Thursday, October 22, 2009
A lesson in every tear
As I move through this difficult time, I still cry from time to time. I have been told that crying is healing and therapeutic. But I think the healing is in the definition of where the tears come from. Why am I crying? Well, today I cried because I felt like I have no value. And I realized that this is why I am getting divorced and fear that I will never be with someone else because of who I am. I know rationally that I have value but I was judging my value based on my marriage and my fear to open up and be with someone else. All it took was for a so called person I am interested in to blame me for how my husband's absence is partly my fault. Then and there in that moment did the tears come. He blamed me for my husband not being a father. As soon as the words flowed through his lips, he confirmed what I thought all along. I am worthless. Him saying that took me back to every disappointing relationship I ever had. All the failures, abuse, losses, guilt, shame, fear were my fault. In those tears an anger appeared and I stood up for myself today. I gave this person I was talking to some real insight and told him that no matter what has happened to the girls father, I in no way shape or form deserve the abuse, hatred and abandonment that he has left in my family. And as much as I enjoyed this person's company, today I decided he is not good enough to even be an acquaintance. Damn whispers, almost had me. The final finale' of my tears came from me knowing that I did not deserve any of what happened to me.
Sunday, October 4, 2009
In theory
A lot of times we make plans to live this life a certain way and our optimism takes over.

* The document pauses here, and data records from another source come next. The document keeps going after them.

(* ===== verification/_CoqProject ===== *)
-Q . S2P
Prelude.v
QMap.v
Status.v
Macros.v
State.v
Machine.v
ModKey.v
Linked.v
Region.v
RegionTree.v
RegionSlots.v
Runtime.v
Decide.v
ModList.v
Vectors.v
Paths.v
Identity.v
FnCache.v
RegionApi.v
Claim.v
Deny.v
Dispatch.v
DispatchSpec.v
CallSpec.v
Areg.v
HookCall.v
CopyFile.v
Load.v
LoadSpec.v
LoadFresh.v
LoadClaim.v
Unload.v
UnloadSpec.v
Cascade.v
LoadUnload.v
AbortSpec.v
ReloadSpec.v
Lifecycle.v
LifecycleSpec.v
Evolve.v
Frames.v
System.v
ApiSound.v
FreeSound.v
LoadSound.v
UnloadSound.v
SystemSound.v
Registry.v
Service.v
ModApi.v
Watch.v
WatchSpec.v
WatchThreads.v
WatchSafety.v
WatchStop.v
WatchReload.v
Witness.v
WitnessCall.v
WitnessSystem.v
WitnessLoad.v
WitnessWatch.v
WitnessService.v
Replay.v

I am so grateful that God does not give me everything that I ask for. On the other hand, he gave me something that I asked for, a husband and 2 children. I had no idea what I was asking for. This marriage has been hell and I am grateful that me and my children have survived him. I never thought I could despise someone so much and wish them away from this life. All that I wanted and all that I desired and all that I needed were not parallel. And as a result I have endured all the things that lurk in the dark, in my light. It's funny how God told me not to marry him and to leave him 10 years ago. It took for him to leave me for someone else for me to let go. Only to look for him again and love the person that he was. There is where I went wrong, he wasn't the same person. He had lived a life that I had no idea about and his experiences changed him. So while I am making plans to re-live what we had, he was living the life that he had. Such darkness and hatred for himself and he took it out on everyone who loved him. He was changed. I was changed. Yet I could not let go of my plans that I had for my life. I had it all laid out how things would be. How I would fix him and love him so much that he would love me back. It all seemed like the perfect plan, in theory only.